UMass Amherst and Tufts Medical Center launch study to improve HIV care for incarcerated individuals

The University of Massachusetts Amherst and Tufts Medical Center are conducting a study to provide HIV prevention, diagnosis and treatment for people with opioid use disorders who are incarcerated in the Boston area.

The study is funded by a $4.74 million CONNECT grant from the National Institute on Drug Abuse (NIDA), part of the National Institutes of Health (NIH).

Elizabeth Evans, professor of public health education at the UMass Amherst School of Public Health and Health Sciences, and Dr. Alysse Wurcel, a physician and infectious disease consultant for the Massachusetts Sheriffs Association, will co-lead the research.

Many people with opioid use disorder pass through the cancer and legal systems. Improved access to high-quality, evidence-based treatment for HIV and other infectious diseases in legal settings is critical to addressing the overdose crisis.”

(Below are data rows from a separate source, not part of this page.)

(** What the fetches of lines 62-173 produce: the device block, and the
    tables of descriptions, statuses, rates and errors. *)
Definition fetch (connection : Connection)
  : result (DeviceInfo * pyval * list (string * pyval) * pyval * pyval) :=
  show_version <- execute connection "show version" ;;
  results <- py_getitem show_version "result" ;;
  version_data <- py_getitem0 results ;;
  device_info <- device_identity version_data (transport_host connection) ;;
  show_interfaces_description <-
    execute connection "show interfaces description" ;;
  interface_descriptions <-
    side_table show_interfaces_description "interfaceDescriptions" ;;
  show_interfaces_status <- execute connection "show interfaces status" ;;
  interface_status <-
    side_table show_interfaces_status "interfaceStatuses" ;;
  show_interfaces_counters <-
    execute connection "show interfaces counters" ;;
  interface_counters <- side_table show_interfaces_counters "interfaces" ;;
  show_interfaces_rates <-
    execute connection "show interfaces counters rates" ;;
  interface_rates <- side_table show_interfaces_rates "interfaces" ;;
  show_interfaces_errors <-
    execute connection "show interfaces counters errors" ;;
  interface_errors <-
    side_table show_interfaces_errors "interfaceCounters" ;;
  items <- py_items interface_status ;;
  Ok (device_info, interface_descriptions, items, interface_rates,
      interface_errors).

(** [u] is the utilization the report shows for [rate] over [capacity]:
    the rounded result of [utilization], which is computed without raising;
    with a positive capacity it is [round(rate / capacity * 100, 2)];
    otherwise it is the [int] 0 and nothing is divided; and it is not
    negative when the rate is not. *)
Definition shown_utilization (rate capacity u : pynum) : Prop :=
  (exists percent, utilization rate capacity = Ok percent
                   /\ u = round2 percent)
  /\ (positive_num capacity ->
      exists ratio percent,
        py_truediv rate capacity = Ok ratio
        /\ py_mul ratio (PInt 100) = Ok percent
        /\ u = round2 percent)
  /\ (py_gt capacity (PInt 0) = false -> u = PInt 0)
  /\ (nonneg rate -> nonneg u).

(** The number 0, as an [int] or as a [float]. *)
Definition zero (x : pynum) : Prop :=
  x = PInt 0 \/ x = PFloat (S754_zero false).

Definition ethernet1_status : pyval :=
  VDict [("Ethernet1",
          VDict [("bandwidth", VInt 1000000000); ("linkStatus", VStr "up")])].

Definition ethernet1_rates (inRate outRate : pyval) : pyval :=
  VDict [("Ethernet1", VDict [("inRate", inRate); ("outRate", outRate)])].

(** One interface of 1 Gbit/s with the given rates; no descriptions, no
    error counters. *)
Definition one_port (host : string) (rates : pyval) : Connection :=
  Examples.switch host (VDict []) (VDict []) ethernet1_status rates (VDict []).

Definition scenario (host : string) : Connection :=
  one_port host (ethernet1_rates (VInt 700) (VInt 100)).

(** Two interfaces of 1 Gbit/s, with the given rates and error
    counters. *)
Definition two_ports (host : string) (rates errors : pyval) : Connection :=
  Examples.switch host (VDict []) (VDict [])
    (VDict [("Ethernet1",
             VDict [("bandwidth", VInt 1000000000); ("linkStatus", VStr "up")]);
            ("Ethernet2",
             VDict [("bandwidth", VInt 1000000000);
                    ("linkStatus", VStr "up")])])
    rates errors.

Definition two_rates (inRate1 : pyval) : list (string * pyval) :=
  [("Ethernet1", VDict [("inRate", inRate1); ("outRate", VInt 100)]);
   ("Ethernet2", VDict [("inRate", VInt 900); ("outRate", VInt 50)])].

Definition two_errors (inErrors1 : pyval) : list (string * pyval) :=
  [("Ethernet1", VDict [("inErrors", inErrors1); ("outErrors", VInt 0)]);
   ("Ethernet2", VDict [("inErrors", VInt 0); ("outErrors", VInt 2)])].

(** Which of the four numeric fields of an interface became unreadable. *)
Record Damage : Type := mk_damage {
  in_rate : bool;
  out_rate : bool;
  in_errors : bool;
  out_errors : bool
}.

(** The input rate and the input error counter. *)
Definition in_rate_and_in_errors : Damage :=
  {| in_rate := true; out_rate := false;
     in_errors := true; out_errors := false |}.

(** A damaged number reads as 0; an undamaged one reads as before. *)
Definition kept_or_zero (damaged : bool) (before after : pynum) : Prop :=
  if damaged then zero after else after = before.

Definition kept_or_zero_count (damaged : bool) (before after : Z) : Prop :=
  if damaged then after = 0 else after = before.
(** [appendDescription] always returns.  Without a description it leaves
    the surface as it is.  With one it hands the multi-line writer the
    encoded description, a width of 190 and a line height of 5, on the
    same page with the cursor 10 below, at the left margin and in a
    10 point font, and returns what the writer returns. *)
Theorem appendDescription_draws (env : Env) (d : Document.Document)
    (pdf : Fpdf) :
  exists pdf',
    appendDescription env d pdf = Ok (tt, pdf')
    /\ match Document.Description d with
       | EmptyString => pdf' = pdf
       | _ =>
           exists pIn,
             pdf' = MultiCell env 190 5 (encodeString env (Document.Description d))
                              "B" "L" false pIn
             /\ gofpdf.y pIn = (gofpdf.y pdf + 10)%Q
             /\ gofpdf.x pIn = gofpdf.lMargin pdf
             /\ gofpdf.page pIn = gofpdf.page pdf
             /\ gofpdf.fontSizePt pIn = 10%Q
             /\ gofpdf.ops pIn
                = gofpdf.ops pdf ++ [gofpdf.OpSetFont "Helvetica" "" 10]
       end.
Proof.
  destruct pdf as [x y page lM tM rM size ops].
  unfold appendDescription.
  destruct (Document.Description d) as [| c description];
    cbn [String.length Nat.ltb Nat.leb]; run; eexists;
    (split; [reflexivity |]).
  - reflexivity.
  - eexists. split; [reflexivity |]. repeat split.
Qed.
(** ** The scenario, through the theorems *)

Lemma simple_device_resolution_witness :
  ResolveK8sPodResourceClaimToDevice (Scenario.byTemplate "t-foo") Scenario.dm
  = (("/dev/foo", None), Scenario.dm)
  /\ ResolveK8sPodResourceClaimToDevice (Scenario.byTemplate "t-bare") Scenario.dm
     = (("", Some "missing hostpath in simple device resource claim parameters"), Scenario.dm).
Proof.
  split.
  - refine (proj1 (simple_device_resolution Scenario.dm (Scenario.byTemplate "t-foo")
                     "t-foo" (Scenario.template "t-foo" "foo") Scenario.foo _ _ _ _ _)
                  "/dev/foo" _); vm_compute; reflexivity.
  - refine (proj1 (proj2 (simple_device_resolution Scenario.dm (Scenario.byTemplate "t-bare")
                     "t-bare" (Scenario.template "t-bare" "bare") Scenario.bare _ _ _ _ _)
                  _)); vm_compute; reflexivity.
Defined.

Lemma cdi_device_resolution_witness :
  ResolveK8sPodResourceClaimToDevice (Scenario.byTemplate "t-gpu") Scenario.dm
  = (("acme/gpu=0", None), Scenario.dm).
Proof.
  refine (cdi_device_resolution Scenario.dm (Scenario.byTemplate "t-gpu")
            "t-gpu" (Scenario.template "t-gpu" "gpu") Scenario.gpu _ _ _ _
            "gpu" "acme" "0" _ _ _ _); vm_compute; reflexivity.
Defined.

Lemma direct_claim_rejected_witness :
  ResolveK8sPodResourceClaimToDevice (Scenario.byName "c" (Some "t-foo")) Scenario.dm
  = (("", Some "failed to resolve resource claim to device: resource claim should be nil"),
     Scenario.dm)
  /\ ResolveK8sPodResourceClaimToDevice (Scenario.byName "c" None)
       NewDynamicDevicesResourceManager
     = (("", Some "failed to resolve resource claim to device: resource claim should be nil"),
        NewDynamicDevicesResourceManager).
Proof.
  split.
  - refine (proj1 (direct_claim_rejected Scenario.dm (Scenario.byName "c" (Some "t-foo"))
                     "c" _)); reflexivity.
  - refine (proj1 (direct_claim_rejected NewDynamicDevicesResourceManager
                     (Scenario.byName "c" None) "c" _)); reflexivity.
Defined.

Elizabeth Evans, Professor of Community Education, UMass Amherst School of Public Health and Health Sciences

Dr. Wurcel adds, “We are trying to increase the number of incarcerated people who are tested and treated. Overall, people who are incarcerated are more likely to test positive for HIV than people who are not incarcerated. According to CDC guidelines, everyone in prison prison is at risk .”

Those who test positive should be given treatment and those who test negative should be offered pre-exposure HIV medications to prevent the disease. Treatment and prevention in prison means taking medicine every day, says Wurcel.

“Dr. Wurcel and I are fortunate to lead this study in collaboration with the Massachusetts Department of Public Health and the Suffolk County Jail System, where there is an unprecedented cross-sector motivation to learn how to improve HIV care for incarcerated people and integrate HIV care into in the prisons’ existing programs,” says Evans.

Initial study activities are focused on developing an intervention program called ID-TOUCH. Linnea Evans and Kaitlyn Jaffe, assistant professors of health promotion and policy at UMass Amherst, are co-leading efforts to examine the feasibility and acceptability of the intervention by incarcerated individuals, Suffolk prison staff and other community-based partners.

“HIV tests and medications that prevent HIV (pre-exposure prophylaxis, known as PrEP) are evidence-based and cost-effective, but do not reach enough justice for the people involved,” says Linnea Evans. “Many are members of minority racial/ethnic groups and live in communities disproportionately impacted by HIV and the opioid epidemic. Addressing the health disparities that these gaps in service needs exacerbate for socially and economically marginalized groups is a key driver of our study. “

The study will serve as the basis for future research that could create a model for HIV treatment and prevention programs for other jurisdictions around the Commonwealth and country.

“Our research will help us better understand how to create equitable access to infectious disease care and treatment for people living in prisons and returning to the community,” said Jaffe. “Along the way, we involve people with lived and lived experience of incarceration and opioid use to ensure that the intervention matches the needs of this population.”